Much like Olympic medals, the paper certificates are designed by the host country. Early diplomas were quite ornate; the ones awarded at the 1896 Athens Games depicted Greek mythological figures next to the Acropolis. Modern designs, however, are typically more minimalistic, largely featuring text on a white or off-white background.

 

Each diploma includes details such as the athlete’s name, the event, and where they placed. The diplomas for the top three medalists have a gold, silver, or bronze background relative to their position. By comparison, diplomas given to athletes who finish fourth through eighth feature an uncolored background. 

 

The diplomas are sometimes sent by mail, while others are presented to the athlete in ceremonies held by their own national organizing committees after the competition. Still, some Olympians are surprised to find out Olympic diplomas even exist.

 

The Olympic marathon used to be roughly 1.2 miles shorter.
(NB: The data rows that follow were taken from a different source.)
(* ===== verification/Text.v ===== *)
(** * Text

    The string operations of the language that the remaining components use
    ([split], [trim], [parseInt], hexadecimal [Buffer]s, the default order of
    [sort]), on byte strings, with the round trips they take part in. *)
From Stdlib Require Import Ascii QArith Qround Qpower Qabs Lqa.
From stdpp Require Import base tactics numbers list strings sorting pretty.
From S2P Require Import Prelude JsNum JsValue.

Fixpoint str_forall (p : ascii -> bool) (s : string) : bool :=
  match s with EmptyString => true | String c s => p c && str_forall p s end.

Lemma str_forall_app p a b : str_forall p (a +:+ b) = str_forall p a && str_forall p b.
Proof. induction a as [|c a IH]; simpl; [done|]. by rewrite IH, andb_assoc. Qed.

Lemma str_forall_impl (p q : ascii -> bool) s :
  (forall c, p c = true -> q c = true) -> str_forall p s = true -> str_forall q s = true.
Proof.
  intros Hpq. induction s as [|c s IH]; simpl; [done|]. intros [Hc Hs]%andb_true_iff.
  by rewrite (Hpq c Hc), IH.
Qed.

Lemma str_app_assoc (a b c : string) : a +:+ (b +:+ c) = (a +:+ b) +:+ c.
Proof. induction a as [|x a IH]; [done|]. change (String x (a +:+ (b +:+ c)) = String x ((a +:+ b) +:+ c)). by rewrite IH. Qed.

Lemma str_app_nil_r (a : string) : a +:+ "" = a.
Proof. induction a as [|x a IH]; [done|]. change (String x (a +:+ "") = String x a). by rewrite IH. Qed.

(** ** [length] of a string: the UTF-16 units of the UTF-8 text

    A continuation byte counts for none, the first byte of a character beyond
    the basic plane for two. *)

Definition js_units (c : ascii) : nat :=
  let n := nat_of_ascii c in
  if (128 <=? n)%nat && (n <? 192)%nat then 0 else if (240 <=? n)%nat then 2 else 1.
Fixpoint js_length (s : string) : nat := match s with EmptyString => 0 | String c s => js_units c + js_length s end.

(** ** [split] on a character *)

Fixpoint split_on (c : ascii) (s : string) : list string :=
  match s with
  | EmptyString => [EmptyString]
  | String d s =>
      if Ascii.eqb c d then EmptyString :: split_on c s
      else match split_on c s with
           | [] => [String d EmptyString]
           | w :: ws => String d w :: ws
           end
  end.
Definition avoids (c : ascii) (s : string) : bool := str_forall (fun d => negb (Ascii.eqb c d)) s.

(** Texts joined by a character the first ones avoid. *)
Lemma sep_inj c a a' b b' :
  avoids c a = true -> avoids c a' = true -> a +:+ String c b = a' +:+ String c b' -> a = a' /\ b = b'.
Proof.
  unfold avoids. revert a'. induction a as [|x a IH]; intros [|x' a'] Ha Ha' E; simpl in *.
  - injection E as E. done.
  - injection E as <- E. by rewrite Ascii.eqb_refl in Ha'.
  - injection E as -> E. by rewrite Ascii.eqb_refl in Ha.
  - apply andb_true_iff in Ha as [_ Ha], Ha' as [_ Ha']. injection E as -> E. destruct (IH a' Ha Ha' E) as [-> ->]. done.
Qed.

Lemma avoids_includes c p s : avoids c s = true -> includes (String c p) s = false.
Proof.
  unfold avoids. induction s as [|d s IH]; [done|]. cbn [str_forall includes starts_with].
  intros [Hd Hs]%andb_true_iff. rewrite IH by done. apply negb_true_iff, Ascii.eqb_neq in Hd.
  by rewrite bool_decide_false by done.
Qed.

Lemma starts_with_app a b : starts_with a (a +:+ b) = true.
Proof. induction a as [|c a IH]; [done|]. change (String c a +:+ b) with (String c (a +:+ b)). simpl. by rewrite bool_decide_eq_true_2. Qed.

Lemma split_on_avoids c s : avoids c s = true -> split_on c s = [s].
Proof.
  unfold avoids. induction s as [|d s IH]; simpl; [done|]. intros [Hd Hs]%andb_true_iff.
  apply negb_true_iff in Hd. by rewrite Hd, IH.
Qed.

Lemma split_on_app c a s : avoids c a = true -> split_on c (a +:+ String c s) = a :: split_on c s.
Proof.
  unfold avoids. induction a as [|d a IH]; simpl.
  - intros _. by rewrite Ascii.eqb_refl.
  - intros [Hd Ha]%andb_true_iff. apply negb_true_iff in Hd.
    change ((if Ascii.eqb c d then EmptyString :: split_on c (a +:+ String c s)
             else match split_on c (a +:+ String c s) with
                  | [] => [String d EmptyString] | w :: ws => String d w :: ws end) = String d a :: split_on c s).
    by rewrite Hd, IH.
Qed.

Lemma split_on_cons c s : split_on c s <> [].
Proof. destruct s as [|d s]; simpl; [done|]. destruct (Ascii.eqb c d); [done|]. by destruct (split_on c s). Qed.

(** What holds of the pieces and of the separator holds of the whole. *)
Lemma split_on_forall p c s :
  p c = true -> (forall w, w ∈ split_on c s -> str_forall p w = true) -> str_forall p s = true.
Proof.
  intros Hc. induction s as [|d s IH]; [done|]. cbn [split_on str_forall]. destruct (Ascii.eqb c d) eqn:E.
  - apply Ascii.eqb_eq in E as <-. intros Hl. rewrite Hc. apply IH. intros w Hw. apply Hl. by right.
  - destruct (split_on c s) as [|w ws] eqn:Es; [by destruct (split_on_cons c s)|]. intros Hl.
    pose proof (Hl _ (list_elem_of_here _ _)) as H1. cbn [str_forall] in H1. apply andb_true_iff in H1 as [-> H1].
    apply IH. intros w' [->|Hw]%elem_of_cons; [done|]. apply Hl. by right.
Qed.

(** ** [trim] (ASCII white space) *)

Definition is_space (c : ascii) : bool :=
  let n := Ascii.nat_of_ascii c in ((9 <=? n) && (n <=? 13) || (n =? 32))%nat.
Fixpoint trim_start (s : string) : string :=
  match s with
  | String c s' => if is_space c then trim_start s' else s
  | EmptyString => EmptyString
  end.
Fixpoint trim_end (s : string) : string :=
  match s with
  | EmptyString => EmptyString
  | String c s =>
      let t := trim_end s in
      if is_space c && str_eqb t "" then EmptyString else String c t
  end.
Definition trim (s : string) : string := trim_end (trim_start s).

Lemma trim_no_space s : str_forall (fun c => negb (is_space c)) s = true -> trim s = s.
Proof.
  intros Hs. unfold trim. assert (trim_start s = s) as ->.
  { destruct s as [|c s]; [done|]. simpl in *. apply andb_true_iff in Hs as [Hc _].
    apply negb_true_iff in Hc. by rewrite Hc. }
  induction s as [|c s IH]; simpl in *; [done|]. apply andb_true_iff in Hs as [Hc Hs].
  apply negb_true_iff in Hc. by rewrite Hc, IH.
Qed.

(** ** Hexadecimal *)

Definition hex_char (n : nat) : ascii := Ascii.ascii_of_nat (if (n <? 10)%nat then 48 + n else 87 + n).
Definition hex_value (c : ascii) : option nat :=
  let n := Ascii.nat_of_ascii c in
  if ((48 <=? n) && (n <=? 57))%nat then Some (n - 48)%nat
  else if ((97 <=? n) && (n <=? 102))%nat then Some (n - 87)%nat
  else if ((65 <=? n) && (n <=? 70))%nat then Some (n - 55)%nat
  else None.
(** [buf.toString('hex')]. *)
Fixpoint hex_encode (s : string) : string :=
  match s with
  | EmptyString => EmptyString
  | String c s =>
      let n := Ascii.nat_of_ascii c in
      String (hex_char (n / 16)) (String (hex_char (n mod 16)) (hex_encode s))
  end.
(** [Buffer.from(s, 'hex')]: up to the first pair that is not hexadecimal. *)
Fixpoint hex_decode (s : string) : string :=
  match s with
  | String a (String b s) =>
      match hex_value a, hex_value b with
      | Some x, Some y => String (Ascii.ascii_of_nat (16 * x + y)) (hex_decode s)
      | _, _ => EmptyString
      end
  | _ => EmptyString
  end.

Lemma hex_digits_ok c :
  let n := Ascii.nat_of_ascii c in
  hex_value (hex_char (n / 16)) = Some (n / 16)%nat /\ hex_value (hex_char (n mod 16)) = Some (n mod 16)%nat.
Proof. destruct c as [[] [] [] [] [] [] [] []]; by vm_compute. Qed.

Lemma hex_decode_encode s : hex_decode (hex_encode s) = s.
Proof.
  induction s as [|c s IH]; [done|]. cbn [hex_encode hex_decode]. destruct (hex_digits_ok c) as [-> ->]. rewrite IH.
  f_equal. rewrite <- (Ascii.ascii_nat_embedding c) at 3. f_equal.
  symmetry. apply Nat.div_mod_eq.
Qed.

Definition is_hex (c : ascii) : bool := match hex_value c with Some _ => true | None => false end.

Lemma hex_encode_hex s : str_forall is_hex (hex_encode s) = true.
Proof.
  unfold is_hex. induction s as [|c s IH]; [done|]. cbn [hex_encode str_forall]. destruct (hex_digits_ok c) as [-> ->]. exact IH.
Qed.

Lemma is_hex_plain c : is_hex c = true -> negb (is_space c) && negb (Ascii.eqb "," c) && negb (Ascii.eqb "=" c) = true.
Proof. by destruct c as [[] [] [] [] [] [] [] []]. Qed.

Lemma hex_encode_length s : String.length (hex_encode s) = (2 * String.length s)%nat.
Proof. induction s as [|c s IH]; simpl; [done|]. rewrite IH. lia. Qed.

(** ** Decimal integers ([String(n)], [parseInt(s, 10)]) *)

Definition digit_value (c : ascii) : option Z :=
  let n := Ascii.nat_of_ascii c in
  if ((48 <=? n) && (n <=? 57))%nat then Some (Z.of_nat (n - 48)) else None.
Definition is_digit (c : ascii) : bool := match digit_value c with Some _ => true | None => false end.
(** The digits at the front of a string, on top of those read before. *)
Fixpoint read_digits (s : string) (acc : Z) : Z :=
  match s with
  | String c s => match digit_value c with Some d => read_digits s (10 * acc + d) | None => acc end
  | EmptyString => acc
  end.
Definition starts_with_digit (s : string) : bool :=
  match s with String c _ => is_digit c | EmptyString => false end.
(** [None] is NaN. *)
Definition parse_int (s : string) : option Z :=
  let s := trim_start s in
  let '(neg, s) :=
    match s with
    | String "-" s => (true, s)
    | String "+" s => (false, s)
    | _ => (false, s)
    end in
  if starts_with_digit s
  then Some (if neg : bool then - read_digits s 0 else read_digits s 0)
  else None.

Lemma digit_char x : (x < 10)%N -> digit_value (pretty_N_char x) = Some (Z.of_N x).
Proof.
  intros Hx. assert (x = 0 \/ x = 1 \/ x = 2 \/ x = 3 \/ x = 4 \/ x = 5 \/ x = 6 \/ x = 7 \/ x = 8 \/ x = 9)%N as Hc by lia.
  by repeat destruct Hc as [->|Hc]; subst.
Qed.

Lemma read_pretty_go x s : read_digits (pretty_N_go x s) 0 = read_digits s (Z.of_N x).
Proof.
  revert s. induction (N.lt_wf_0 x) as [x _ IH]; intros s.
  destruct (decide (x = 0)%N) as [->|Hx]; [by rewrite pretty_N_go_0|].
  rewrite pretty_N_go_step by lia. rewrite IH by (apply N.div_lt; lia). simpl.
  rewrite digit_char by (apply N.mod_lt; lia). f_equal.
  pose proof (N.div_mod x 10 ltac:(lia)). lia.
Qed.

Lemma pretty_go_digits x s : str_forall is_digit s = true -> str_forall is_digit (pretty_N_go x s) = true.
Proof.
  revert s. induction (N.lt_wf_0 x) as [x _ IH]; intros s Hs.
  destruct (decide (x = 0)%N) as [->|Hx]; [by rewrite pretty_N_go_0|].
  rewrite pretty_N_go_step by lia. apply IH; [apply N.div_lt; lia|]. simpl. unfold is_digit at 1.
  rewrite digit_char by (apply N.mod_lt; lia). exact Hs.
Qed.

Lemma pretty_N_digits (x : N) : str_forall is_digit (pretty x) = true.
Proof. unfold pretty, pretty_N. destruct (decide _); [done|]. by apply pretty_go_digits. Qed.

Lemma read_pretty_N (x : N) : read_digits (pretty x) 0 = Z.of_N x.
Proof. unfold pretty, pretty_N. destruct (decide _) as [->|]; [done|]. by rewrite read_pretty_go. Qed.

Lemma pretty_N_nonempty (x : N) : starts_with_digit (pretty x) = true.
Proof.
  pose proof (pretty_N_digits x) as Hd. destruct (pretty x) as [|c s] eqn:E; simpl in *.
  - pose proof (read_pretty_N x) as Hr. rewrite E in Hr. simpl in Hr. assert (x = 0%N) as -> by lia. done.
  - by apply andb_true_iff in Hd as [-> _].
Qed.

(** Reading back a printed number. *)
Lemma parse_int_pretty (z : Z) : 0 <= z -> parse_int (pretty z) = Some z.
Proof.
  intros Hz. destruct z as [|p|p]; [done| |lia]. change (pretty (Z.pos p)) with (pretty (N.pos p)).
  pose proof (pretty_N_nonempty (N.pos p)) as Hn. pose proof (read_pretty_N (N.pos p)) as Hr.
  destruct (pretty (N.pos p)) as [|c s] eqn:E; [done|]. unfold parse_int.
  assert (trim_start (String c s) = String c s) as ->.
  { simpl. by destruct c as [[] [] [] [] [] [] [] []]. }
  assert ((match String c s with
           | String "-" s => (true, s) | String "+" s => (false, s) | _ => (false, String c s) end)
          = (false, String c s)) as ->.
  { by destruct c as [[] [] [] [] [] [] [] []]. }
  rewrite Hn. f_equal. exact Hr.
Qed.

(** ** The default order of [sort] *)

Fixpoint str_leb (a b : string) : bool :=
  match a, b with
  | EmptyString, _ => true
  | String _ _, EmptyString => false
  | String c a, String d b =>
      let n := Ascii.nat_of_ascii c in let m := Ascii.nat_of_ascii d in
      ((n <? m) || ((n =? m) && str_leb a b))%nat
  end.
Definition str_le (a b : string) : Prop := str_leb a b = true.
#[global] Instance str_le_dec : RelDecision str_le := fun a b => decide (str_leb a b = true).

Lemma str_leb_cons c d a b :
  str_leb (String c a) (String d b) = true <->
  (Ascii.nat_of_ascii c < Ascii.nat_of_ascii d)%nat \/ c = d /\ str_leb a b = true.
Proof.
  simpl. rewrite orb_true_iff, andb_true_iff, Nat.ltb_lt, Nat.eqb_eq. split; (intros [H1|[H1 H2]]; [by left|right]).
  - split; [|done]. by rewrite <- (Ascii.ascii_nat_embedding c), H1, Ascii.ascii_nat_embedding.
  - subst. done.
Qed.

#[global] Instance str_le_total : Total str_le.
Proof.
  unfold str_le. intros a. induction a as [|c a IH]; intros [|d b]; [by left|by left|by right|].
  rewrite !str_leb_cons. destruct (Nat.lt_total (Ascii.nat_of_ascii c) (Ascii.nat_of_ascii d)) as [H|[H|H]]; auto.
  assert (c = d) as -> by (by rewrite <- (Ascii.ascii_nat_embedding c), H, Ascii.ascii_nat_embedding).
  destruct (IH b); auto.
Qed.

#[global] Instance str_le_antisymm : AntiSymm (=) str_le.
Proof.
  unfold str_le. intros a. induction a as [|c a IH]; intros [|d b]; try done.
  rewrite !str_leb_cons. intros [H1|[-> H1]] [H2|[E H2]]; subst; try lia. by rewrite (IH b).
Qed.

#[global] Instance str_le_trans : Transitive str_le.
Proof.
  unfold str_le. intros a. induction a as [|c a IH]; intros [|d b] [|e x]; try done.
  rewrite !str_leb_cons. intros [H1|[-> H1]] [H2|[-> H2]]; try (left; lia). right. split; [done|]. by apply (IH b).
Qed.

(** [keys.sort()]. *)
Definition sort_keys (l : list string) : list string := merge_sort str_le l.

Lemma sort_keys_perm l l' : l ≡ₚ l' -> sort_keys l = sort_keys l'.
Proof.
  intros Hp. eapply (StronglySorted_unique str_le).
  - apply StronglySorted_merge_sort; apply _.
  - apply StronglySorted_merge_sort; apply _.
  - unfold sort_keys. etransitivity; [apply merge_sort_Permutation|]. etransitivity; [exact Hp|].
    symmetry. apply merge_sort_Permutation.
Qed.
The length of a marathon at the first three modern Olympic Games was measured at around 25 miles, a distance inspired by the ancient Greek legend of Pheidippides, a heroic courier who ran 25 miles from Marathon to Athens to deliver news of a wartime victory.

 

But the length of the race was extended to 26.2 miles at the 1908 London Summer Games. That decision was made by the British Olympic Committee, who wanted the race to start at Windsor Castle and end right in front of the royal box at Olympic Stadium so the royal family could have the best view of the finish. The 26.2-mile distance was eventually standardized in 1921 for all future Olympic marathons.

 

Source: Athletes who place in the top eight of an Olympic event receive an Olympic diploma.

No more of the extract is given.